À l’abri des regards des forces aériennes alliées, elle était utilisée comme un véritable entrepôt. Les Allemands y creusaient alors ces digues, couvertes par ces immenses et imposants chênes rouvres, pour cacher leurs obus et munitions. Ces vestiges, symboles d’une guerre dévastatrice, ont depuis été pansés par la nature salvatrice et font désormais le bonheur des cyclistes amateurs de bosses.
Non loin de l’allée du Mail, à un kilomètre derrière le stade Jean-Leroi, la vue d’un mirador allemand s’élevant sur une vingtaine de mètres est saisissante. Construit au début des années quarante, il repose sur quatre poteaux en béton, d’un mètre par quarante centimètres, colonisés par des lierres grimpants qui semblent vouloir cacher l'Histoire.
Retournons encore un peu plus dans le passé... Connaissez-vous l'Allée des Soldats ? Elle fut baptisée ainsi en référence à ces trois kilomètres de tranchées creusées pour entraîner les hommes envoyés sur le front entre 1915 et 1918.
Sous l’encadrement de Poilus vétérans, des jeunes militaires ont été initiés à la guerre des tranchées, sur le site des Sablonnières. L’entraînement n’avait rien de comparable à la réalité de la "der des ders". La végétation florissante de la forêt de Blois s’empare des empreintes du passé, comme si la forêt, là encore, voulait accaparer à elle seule l’attention du promeneur.
La biodiversité et les belles surprises de la forêt de Blois
La forêt est un bien public, la mémoire de guerre aussi. En attendant de pouvoir arpenter ces sentiers historiques, la forêt domaniale de Blois offre des chemins à la découverte de la biodiversité pour animer vos balades.

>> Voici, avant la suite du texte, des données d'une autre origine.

(** * Back-test workbench: a shallow embedding of the front-end logic

    The JavaScript components of the workbench (ActionRow, SummaryBar,
    ResultsPanel, StrategyEditor, App) are embedded as Rocq functions,
    component by component, followed by the properties proved of them.

    - JavaScript numbers are IEEE-754 binary64 values: the primitive
      [float] type, with the same arithmetic and comparisons.  A rule's
      priority is an integer.
    - A numeric property that comes from a server response may be
      missing ([undefined]) or [null]; it is a [Js.field], and arithmetic
      on it goes through [ToNumber], exactly as the [+], [>], [<]
      operators do.  The two lists of a response may be missing too.
    - A component that may throw returns a [completion].
    - Event handlers that change React state are state transformers; an
      array that is changed in place is returned as it is afterwards.
    - To the editor's export and import a strategy is any JSON value;
      [JSON.stringify] and [JSON.parse] are embedded over UTF-16 code
      units. *)

From Stdlib Require Import List String Ascii Bool ZArith NArith Lia.
From Stdlib Require Import Floats.
From Stdlib Require Import DecimalPos DecimalZ.
From Stdlib Require Import Sorting.Sorted Sorting.Permutation.
Import ListNotations.
Open Scope string_scope.
Open Scope list_scope.


(* ================================================================= *)
(** * JavaScript values used by the components *)

Module Js.

(** A numeric property of a JSON response: the key may be missing
    ([undefined] when read), hold [null], or hold a number. *)
Inductive field : Type :=
| Absent
| Null
| Number (x : float).

(** ToNumber: [undefined] converts to NaN, [null] to zero. *)
Definition ToNumber (v : field) : float :=
  match v with
  | Number x => x
  | Null => 0%float
  | Absent => nan
  end.

(** ToBoolean on a number: NaN, +0 and -0 are falsy. *)
Definition truthy (x : float) : bool :=
  negb (is_nan x || is_zero x).

(** [x || d] on numbers. *)
Definition or_else (x d : float) : float :=
  if truthy x then x else d.

(** [s || ''] on a string property that may be absent. *)
Definition or_empty (s : option string) : string :=
  match s with
  | Some t => t
  | None => EmptyString
  end.

(** ToBoolean on a string: only the empty string is falsy. *)
Definition truthy_string (s : string) : bool :=
  match s with
  | EmptyString => false
  | String _ _ => true
  end.

(** The outcome of evaluating code that may throw. *)
Inductive completion (A : Type) : Type :=
| Returns (a : A)
| Throws (error_name : string).
Arguments Returns {A} a.
Arguments Throws {A} error_name.

Definition bind {A B} (c : completion A) (k : A -> completion B)
  : completion B :=
  match c with
  | Returns a => k a
  | Throws e => Throws e
  end.

Definition TypeError : string := "TypeError".

(** Text put on the page.  [Fixed x d] stands for the string
    [x.toFixed(d)], [Shown x] for a number rendered as a child. *)
Inductive piece : Type :=
| Lit (s : string)
| Fixed (x : float) (digits : nat)
| Shown (x : float)
| Blank.

Definition cell := list piece.

(** [v.toFixed(d)]: a method call on [undefined] or [null] throws. *)
Definition toFixed (v : field) (d : nat) : completion piece :=
  match v with
  | Number x => Returns (Fixed x d)
  | Absent | Null => Throws TypeError
  end.

(** [v?.toFixed(d)]: on [undefined] and [null] optional chaining yields
    [undefined], which renders as nothing. *)
Definition toFixed_opt (v : field) (d : nat) : piece :=
  match v with
  | Number x => Fixed x d
  | Absent | Null => Blank
  end.

(** [{v}] for a numeric property rendered as a child; [undefined] and
    [null] render as nothing. *)
Definition shown (v : field) : piece :=
  match v with
  | Number x => Shown x
  | Absent | Null => Blank
  end.

End Js.

Notation "x <- c ;; k" := (Js.bind c (fun x => k))
(at level 61, c at next level, right associativity).

(* ================================================================= *)
(** * Data model *)

Module Condition.
Record t : Type := mk {
  field : string;
  operator : string;
  value : float;
  value_high : option float
}.
End Condition.

Module Action.
Record t : Type := mk {
  target : string;
  bet_type : string;
  stake : float
}.
End Action.

Module Rule.
Record t : Type := mk {
  id : string;
  name : string;
  priority : Z;
  conditions : list Condition.t;
  actions : list Action.t;
  stop_on_match : bool
}.
End Rule.

Module Strategy.
Record t : Type := mk {
  id : string;
  name : string;
  rules : list Rule.t
}.
End Strategy.

Module BetOutcome.
Record t : Type := mk {
  market_id : string;
  rule_id : string;
  runner_name : string;
  bet_type : string;
  price : Js.field;
  stake : Js.field;
  liability : Js.field;
  runner_result : string;
  profit : Js.field
}.
End BetOutcome.

Module Evaluation.
(** [venue] and [market_name] are [None] when missing or [null]. *)
Record t : Type := mk {
  market_id : string;
  venue : option string;
  market_name : option string
}.
End Evaluation.

Module Summary.
Record t : Type := mk {
  total_pnl : Js.field;
  win_count : Js.field;
  loss_count : Js.field;
  roi_percent : Js.field;
  total_stake : Js.field;
  total_liability : Js.field;
  avg_win : Js.field;
  avg_loss : Js.field
}.
End Summary.

Module Results.
(** The response to a simulation request.  Its two lists are [None] when
    the key is missing or [null]. *)
Record t : Type := mk {
  strategy_name : string;
  markets_evaluated : Js.field;
  markets_with_bets : Js.field;
  bets_placed : Js.field;
  bet_outcomes : option (list BetOutcome.t);
  evaluations : option (list Evaluation.t);
  summary : option Summary.t
}.
End Results.

(* ================================================================= *)
(** * ActionRow *)

Module ActionRow.

(** The three controls of a row call [update] with a fixed key. *)
Inductive edit : Type :=
| bet_type (val : string)
| target (val : string)
| stake (val : float).

(** [update(key, val)]: [onChange({ ...action, [key]: val })]. *)
Definition update (action : Action.t) (e : edit) : Action.t :=
  match e with
  | bet_type val =>
      Action.mk (Action.target action) val (Action.stake action)
  | target val =>
      Action.mk val (Action.bet_type action) (Action.stake action)
  | stake val =>
      Action.mk (Action.target action) (Action.bet_type action) val
  end.

(** The stake input's [onChange]:
    [update('stake', parseFloat(e.target.value) || 0)].
    [parsed] is the value of [parseFloat(e.target.value)]: the number the
    text starts with, or NaN when there is none (an empty box). *)
Definition stake_onChange (action : Action.t) (parsed : float) : Action.t :=
  update action (stake (Js.or_else parsed 0%float)).

End ActionRow.

(* ================================================================= *)
(** * SummaryBar *)

Module SummaryBar.

Record stat : Type := mk_stat {
  label : string;
  className : string;
  value : Js.cell
}.

(** [x > 0 ? 'pnl-positive' : x < 0 ? 'pnl-negative' : 'pnl-zero']. *)
Definition pnlClass (total_pnl : Js.field) : string :=
  if (0 <? Js.ToNumber total_pnl)%float then "pnl-positive"
  else if (Js.ToNumber total_pnl <? 0)%float then "pnl-negative"
  else "pnl-zero".

(** [x >= 0 ? '+' : '']. *)
Definition sign (x : Js.field) : Js.piece :=
  if (0 <=? Js.ToNumber x)%float then Js.Lit "+" else Js.Lit "".

(** The Win Rate figure:
    [win_count + loss_count > 0
       ? ((win_count / (win_count + loss_count)) * 100).toFixed(1)
       : '0'], followed by [%]. *)
Definition win_rate_cell (summary : Summary.t) : Js.cell :=
  let w := Js.ToNumber (Summary.win_count summary) in
  let l := Js.ToNumber (Summary.loss_count summary) in
  [ if (0 <? w + l)%float
    then Js.Fixed ((w / (w + l)) * 100)%float 1
    else Js.Lit "0";
    Js.Lit "%" ].

(** The component: [null] without a summary, otherwise the nine
    statistics in document order. *)
Definition SummaryBar (summary : option Summary.t)
  : Js.completion (option (list stat)) :=
  match summary with
  | None => Js.Returns None
  | Some s =>
      let cls := pnlClass (Summary.total_pnl s) in
      pnl <- Js.toFixed (Summary.total_pnl s) 2 ;;
      roi <- Js.toFixed (Summary.roi_percent s) 1 ;;
      staked <- Js.toFixed (Summary.total_stake s) 2 ;;
      liab <- Js.toFixed (Summary.total_liability s) 2 ;;
      avg_win <- Js.toFixed (Summary.avg_win s) 2 ;;
      avg_loss <- Js.toFixed (Summary.avg_loss s) 2 ;;
      Js.Returns (Some
        [ mk_stat "P&L" cls
            [sign (Summary.total_pnl s); Js.Lit "£"; pnl];
          mk_stat "Wins" "pnl-positive" [Js.shown (Summary.win_count s)];
          mk_stat "Losses" "pnl-negative" [Js.shown (Summary.loss_count s)];
          mk_stat "Win Rate" "" (win_rate_cell s);
          mk_stat "ROI" cls [roi; Js.Lit "%"];
          mk_stat "Staked" "" [Js.Lit "£"; staked];
          mk_stat "Liability" "" [Js.Lit "£"; liab];
          mk_stat "Avg Win" "pnl-positive" [Js.Lit "£"; avg_win];
          mk_stat "Avg Loss" "pnl-negative" [Js.Lit "£"; avg_loss] ])
  end.

End SummaryBar.

(* ================================================================= *)
(** * ResultsPanel *)

Module ResultsPanel.

(** The body of the [map] callback that builds the running P&L:
    [runningPnl += o.profit; return { ...o, running_pnl: runningPnl }].
    The accumulator is threaded explicitly; the returned object is the
    outcome paired with its [running_pnl]. *)
Definition step (runningPnl : float) (o : BetOutcome.t) : float :=
  (runningPnl + Js.ToNumber (BetOutcome.profit o))%float.

Fixpoint running_from (runningPnl : float) (bet_outcomes : list BetOutcome.t)
  : list (BetOutcome.t * float) :=
  match bet_outcomes with
  | [] => []
  | o :: rest =>
      let runningPnl' := step runningPnl o in
      (o, runningPnl') :: running_from runningPnl' rest
  end.

(** [let runningPnl = 0; const outcomesWithRunning = bet_outcomes.map(...)]. *)
Definition outcomesWithRunning (bet_outcomes : list BetOutcome.t)
  : list (BetOutcome.t * float) :=
  running_from 0%float bet_outcomes.

(** [evaluations.find(e => e.market_id === o.market_id) || {}]:
    the first evaluation of the outcome's market; [None] stands for the
    object without properties. *)
Definition eval_ (evaluations : list Evaluation.t) (o : BetOutcome.t)
  : option Evaluation.t :=
  find (fun e => String.eqb (Evaluation.market_id e)
                            (BetOutcome.market_id o)) evaluations.

(** Reading a property of [eval_]: [undefined] on the empty object. *)
Definition prop (get : Evaluation.t -> option string)
  (e : option Evaluation.t) : option string :=
  match e with
  | Some e => get e
  | None => None
  end.

Record row : Type := mk_row {
  venue : string;
  market : string;
  runner : string;
  rule : string;
  type : string;
  odds : Js.cell;
  stake : Js.cell;
  liability : Js.cell;
  result : string;
  result_class : string;
  pnl : Js.cell;
  running : Js.cell;
  running_class : string
}.

Definition pnlClass (profit : Js.field) : string :=
  if (0 <? Js.ToNumber profit)%float then "result-win"
  else if (Js.ToNumber profit <? 0)%float then "result-loss"
  else "result-void".

Definition runClass (running_pnl : float) : string :=
  if (0 <? running_pnl)%float then "pnl-positive"
  else if (running_pnl <? 0)%float then "pnl-negative"
  else "pnl-zero".

(** One table row, for an element of [outcomesWithRunning]. *)
Definition render_row (evaluations : list Evaluation.t)
  (o : BetOutcome.t * float) : row :=
  let (o, running_pnl) := o in
  let e := eval_ evaluations o in
  {| venue := Js.or_empty (prop Evaluation.venue e);
     market := Js.or_empty (prop Evaluation.market_name e);
     runner := BetOutcome.runner_name o;
     rule := BetOutcome.rule_id o;
     type := BetOutcome.bet_type o;
     odds := [Js.toFixed_opt (BetOutcome.price o) 2];
     stake := [Js.Lit "£"; Js.toFixed_opt (BetOutcome.stake o) 2];
     liability := [Js.Lit "£"; Js.toFixed_opt (BetOutcome.liability o) 2];
     result := BetOutcome.runner_result o;
     result_class := pnlClass (BetOutcome.profit o);
     pnl := [SummaryBar.sign (BetOutcome.profit o); Js.Lit "£";
             Js.toFixed_opt (BetOutcome.profit o) 2];
     running := [SummaryBar.sign (Js.Number running_pnl); Js.Lit "£";
                 Js.Fixed running_pnl 2];
     running_class := runClass running_pnl |}.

Avec ses 2 750 hectares, la forêt domaniale de Blois couvre le territoire de quatre communes dont trois de la vallée de la Cisse. Aux détours de ses allées et de ses sentiers forestiers, le promeneur sera vite conquis : elle est l'une des plus belles forêts de feuillus d'Europe de l'Ouest. Se rendre au cœur de ces bois, c’est goûter un grand bol d’air frais à quelques minutes seulement de la ville. Activités pédestres et équestres, sentiers de randonnée, aires de pique-nique : cette forêt périurbaine saura vous séduire !
Toujours dans l’allée du Mail, le chêne Jagerschmidt, du nom d’un ingénieur forestier du XXe siècle, est classé arbre remarquable. Son tronc impressionnant et sa hauteur vertigineuse confirmeront les espoirs du randonneur impatient de s’aventurer dans cette forêt exceptionnelle.

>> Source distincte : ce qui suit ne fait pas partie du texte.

(** C10. The queue is emptied exactly when every entry succeeds: when
    every entry is well typed and the world accepts every operation the
    drain returns [nil], having issued them all, and the queue is empty;
    in every other case it returns an error or panics and leaves the
    whole queue in place, the entries it already ran included, and after
    an error the next drain starts over with the very operation the
    failed one began with. *)
Theorem RunCleanUpQueue_resets_only_on_success (st : State) :
  let res := RunCleanUpQueue env st in
  if forallb well_typed_entry (queue st) &&
     accepted env (trace st) (flat_map entry_events (queue st))
  then
    res.1 = Returned None /\ queue res.2 = [] /\
    trace res.2 = trace st ++ flat_map entry_events (queue st)
  else
    res.1 <> Returned None /\ queue res.2 = queue st /\
    forall e, res.1 = Returned (Some e) ->
      exists ev new1,
        trace res.2 = trace st ++ ev :: new1 /\
        exists new2, trace (RunCleanUpQueue env res.2).2 = trace res.2 ++ ev :: new2.
Proof.
  cbv zeta.
  destruct (run_entries_drained env (queue st) st) as [Hd Hq].
  pose proof (first_action_issued (queue st) st) as Hfirst.
  rewrite <- RunCleanUpQueue_trace in Hfirst.
  destruct (forallb well_typed_entry (queue st) &&
            accepted env (trace st) (flat_map entry_events (queue st))) eqn:Hok.
  - apply andb_true_iff in Hok as [Hw Ha].
    assert (Hw' : Forall (fun f => well_typed_entry f = true) (queue st)).
    { apply Forall_forall. intros f Hf. rewrite forallb_forall in Hw. apply Hw.
      by apply list_elem_of_In. }
    destruct (run_entries_through env (queue st) [] st Hw' Ha) as (st1 & Hrun & Ht & _).
    rewrite app_nil_r in Hrun. unfold RunCleanUpQueue. rewrite Hrun. by simpl.
  - unfold RunCleanUpQueue in *.
    destruct (run_entries env (queue st) st) as [[[e|]|] st2] eqn:Hrun; simpl in *.
    + split; [done|]. split; [done|]. intros e' _.
      inversion Hd as [|st1 e1 done f rest pre ev0 post Hqq Hw He Ha Hf Ht|]; subst.
      destruct (first_action (queue st)) as [ev|] eqn:Hfa.
      * destruct Hfirst as [new1 Hn1]. exists ev, new1. split; [done|].
        pose proof (first_action_issued (queue st2) st2) as Hsecond.
        rewrite Hq, Hfa in Hsecond. destruct Hsecond as [new2 Hn2].
        exists new2. rewrite <- Hn2.
        rewrite <- Hq.
        by destruct (run_entries env (queue st2) st2) as [[[e2|]|] st3].
      * rewrite Hfirst in Ht. exfalso.
        apply (f_equal length) in Ht. rewrite !length_app in Ht. simpl in Ht. lia.
    + exfalso. inversion Hd as [st1 Hw Ha Ht| |]; subst.
      assert (Hw' : forallb well_typed_entry (queue st) = true).
      { apply forallb_forall. intros f Hf. rewrite Forall_forall in Hw. apply Hw.
        by apply list_elem_of_In. }
      by rewrite Hw', Ha in Hok.
    + split; [done|]. split; [done|]. intros e [=].
Qed.

End DrainFacts.

(** C4: the claim fails for the queue [Upgrade] builds.  The unmount is
    pushed first and the chroot second; the drain unmounts first and
    closes the chroot second, which is not the last-in-first-out order. *)
Lemma RunCleanUpQueue_not_LIFO :
  queue demo_queued =
    [ {| Name := "umountFuture"; Values := [VABRootPartition demo_future] |};
      {| Name := "closeChroot"; Values := [VChroot demo_chroot] |} ] /\
  (RunCleanUpQueue calm_world demo_queued).1 = Returned None /\
  trace (RunCleanUpQueue calm_world demo_queued).2 =
    EvUnmount (Partition_ demo_future) ::
    map (umount_call demo_chroot) ReservedMounts /\
  trace (RunCleanUpQueue calm_world demo_queued).2 <>
    flat_map entry_events (rev (queue demo_queued)).
Proof.
  split; [reflexivity|]. split; [reflexivity|]. split; [reflexivity|].
  vm_compute. discriminate.
Qed.

(** C5: the claim fails when the first entry fails.  The unmount is
    refused; the drain returns that error at once and the chroot entry
    behind it is never run: no [umount] is asked of the host. *)
Lemma RunCleanUpQueue_aborts_on_failure :
  (RunCleanUpQueue busy_unmount_world demo_queued).1 =
    Returned (Some (SyscallErrno EBUSY)) /\
  trace (RunCleanUpQueue busy_unmount_world demo_queued).2 =
    [EvUnmount (Partition_ demo_future)] /\
  entry_events {| Name := "closeChroot"; Values := [VChroot demo_chroot] |} =
    map (umount_call demo_chroot) ReservedMounts /\
  Forall (fun ev => ev ∉ trace (RunCleanUpQueue busy_unmount_world demo_queued).2)
    (map (umount_call demo_chroot) ReservedMounts).
Proof.
  split; [reflexivity|]. split; [reflexivity|]. split; [reflexivity|].
  vm_compute. repeat constructor; intros H; inversion H; subst;
    match goal with
    | H' : _ ∈ [] |- _ => inversion H'
    end.
Qed.

Lemma RunCleanUpQueue_stops_at_first_error_witness :
  (RunCleanUpQueue busy_proc_world demo_queued).1 = Returned (Some (ExitError 32)) /\
  trace (RunCleanUpQueue busy_proc_world demo_queued).2 =
    [ EvUnmount (Partition_ demo_future);
      umount_call demo_chroot "/dev";
      umount_call demo_chroot "/dev/pts";
      umount_call demo_chroot "/proc" ] /\
  queue (RunCleanUpQueue busy_proc_world demo_queued).2 = queue demo_queued.
Proof.
  apply (RunCleanUpQueue_stops_at_first_error busy_proc_world demo_queued
           [ {| Name := "umountFuture"; Values := [VABRootPartition demo_future] |} ]
           []
           {| Name := "closeChroot"; Values := [VChroot demo_chroot] |}
           [umount_call demo_chroot "/dev"; umount_call demo_chroot "/dev/pts"]
           [umount_call demo_chroot "/run"; umount_call demo_chroot "/sys"]
           (umount_call demo_chroot "/proc")
           (ExitError 32)).
  - reflexivity.
  - repeat constructor.
  - reflexivity.
  - vm_compute. reflexivity.
  - vm_compute. reflexivity.
Defined.

(** C6: the claim fails on both counts.  [NewChroot] mounts [/dev] first
    and [/sys] last, and [Close] unmounts [/dev] first and [/sys] last as
    well, not in reverse; and when the first [umount] fails, [Close]
    returns that error without attempting the other four. *)
Lemma Chroot_Close_not_reverse_not_exhaustive :
  (NewChroot calm_world "/part-future//.system/" "abc-123" "/dev/sda3"
     (set_fs {[ "/part-future/.system" := 10 ]} empty_state)).1 = inr demo_chroot /\
  List.filter (fun ev => match ev with EvExec "mount" _ => true | _ => false end)
    (trace (NewChroot calm_world "/part-future//.system/" "abc-123" "/dev/sda3"
              (set_fs {[ "/part-future/.system" := 10 ]} empty_state)).2) =
    map (fun mount => EvExec "mount" ["--bind"; mount; root demo_chroot +:+ mount])
      ["/dev"; "/dev/pts"; "/proc"; "/run"; "/sys"] /\
  trace (Chroot_Close calm_world demo_chroot empty_state).2 =
    map (umount_call demo_chroot) ["/dev"; "/dev/pts"; "/proc"; "/run"; "/sys"] /\
  trace (Chroot_Close calm_world demo_chroot empty_state).2 <>
    map (umount_call demo_chroot) (rev ["/dev"; "/dev/pts"; "/proc"; "/run"; "/sys"]) /\
  Chroot_Close busy_dev_world demo_chroot empty_state =
    (inl (ExitError 32),
     {| queue := []; fs := ∅; fds := [];
        trace := [umount_call demo_chroot "/dev"] |}).
Proof.
  split; [reflexivity|]. split; [reflexivity|]. split; [reflexivity|].
  split; [vm_compute; discriminate|]. reflexivity.
Qed.

(** ** Nothing in [Upgrade] releases a mount *)

Lemma steady_refl (st : State) : steady_step st st.
Proof. exists []. by rewrite app_nil_r. Qed.

Lemma steady_trans (st1 st2 st3 : State) :
  steady_step st1 st2 -> steady_step st2 st3 -> steady_step st1 st3.
Proof.
  intros (n1 & H1 & F1) (n2 & H2 & F2). exists (n1 ++ n2).
  rewrite H2, H1, <- app_assoc. split; [done|]. by apply Forall_app.
Qed.

Lemma steady_log (ev : Event) (st st' : State) :
  trace st' = trace st ++ [ev] -> is_release ev = false -> steady_step st st'.
Proof. intros Ht He. exists [ev]. split; [done|]. by constructor. Qed.

Lemma Steady_of_Calm {A : Type} (m : M A) : Calm m -> Steady m.
Proof. intros H st. apply H. Qed.

Lemma Steady_bind {A B : Type} (m : M A) (k : A -> M B) :
  Steady m -> (forall a, Steady (k a)) -> Steady (bind m k).
Proof.
  intros Hm Hk st. unfold bind. specialize (Hm st).
  destruct (m st) as [[e|a] st1]; simpl in *; [done|].
  eapply steady_trans; [exact Hm|apply Hk].
Qed.

Lemma Calm_bind {A B : Type} (m : M A) (k : A -> M B) :
  Calm m -> (forall a, Calm (k a)) -> Calm (bind m k).
Proof.
  intros Hm Hk st. unfold bind. destruct (Hm st) as [Hq Hs].
  destruct (m st) as [[e|a] st1]; simpl in *; [done|].
  destruct (Hk a st1) as [Hq' Hs']. split; [by rewrite Hq'|].
  by eapply steady_trans.
Qed.

Lemma Calm_ret {A : Type} (a : A) : Calm (ret a).
Proof. intros st. split; [done|apply steady_refl]. Qed.

Lemma Calm_throw {A : Type} (e : error) : Calm (@throw A e).
Proof. intros st. split; [done|apply steady_refl]. Qed.

Lemma Calm_forM {A : Type} (l : list A) (body : A -> M unit) :
  (forall x, Calm (body x)) -> Calm (forM_ l body).
Proof.
  intros Hb. induction l as [|x l IH]; simpl.
  - apply Calm_ret.
  - apply Calm_bind; [apply Hb|]. intros _. exact IH.
Qed.

Section CalmPrimitives.

Variable env : Env.

Lemma Calm_host_val {A : Type} (ev : Event) (answer : list Event -> A) :
  is_release ev = false -> Calm (host_val env ev answer).
Proof.
  intros He st. unfold host_val.
  destruct (host_err env (trace st) ev); (split; [done|by eapply steady_log]).
Qed.

Lemma Calm_host (ev : Event) : is_release ev = false -> Calm (host env ev).
Proof. apply Calm_host_val. Qed.

Lemma Calm_query {A : Type} (ev : Event) (answer : list Event -> A) :
  is_release ev = false -> Calm (query env ev answer).
Proof. intros He st. split; [done|by eapply steady_log]. Qed.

Le voyage n’est pas terminé ! Direction l’allée de Bury, un axe impressionnant qui coupe la forêt de part en part. La voiture s’arrête au cœur de la forêt sur les pistes forestières : nous sommes au carrefour Louis XII, clef de voûte de la forêt, ornée d’un poteau directionnel central rénové par les soins des équipes de Julien Hermouet.
Le regard se fond naturellement dans la masse feuillue de ces chênes. Difficile alors de ne pas être happé par la riche biodiversité de ces bois. Une biodiversité qui se reflète dans les quelques 116 mares qu’abrite la forêt domaniale de Blois. Ces étendues d’eau attirent de nombreuses espèces et accueillent en leur sein de nombreux batraciens, dont les quatre espèces de tritons existant en France.
Et pour capter l’entièreté de la biodiversité présente, patience et observation seront de mise : Pic épeiche, Pic cendré, Pic mar et Pic vert nichent à la cime des arbres dans les cavités qu’ils creusent. S’il s’agit de prendre de la hauteur, l’aire Valentine de Milan offre un point panoramique sur le val de Molineuf. Idéal pour observer les oiseaux !
Infos pratiques
- Public
Le site est adapté aux promenades en famille et aux randonnées. Il ne dispose pas de parcours adapté aux personnes à mobilité réduite.
- Accès
La forêt domaniale de Blois est accessible en voiture et dispose de parkings. Également accessible directement à pied.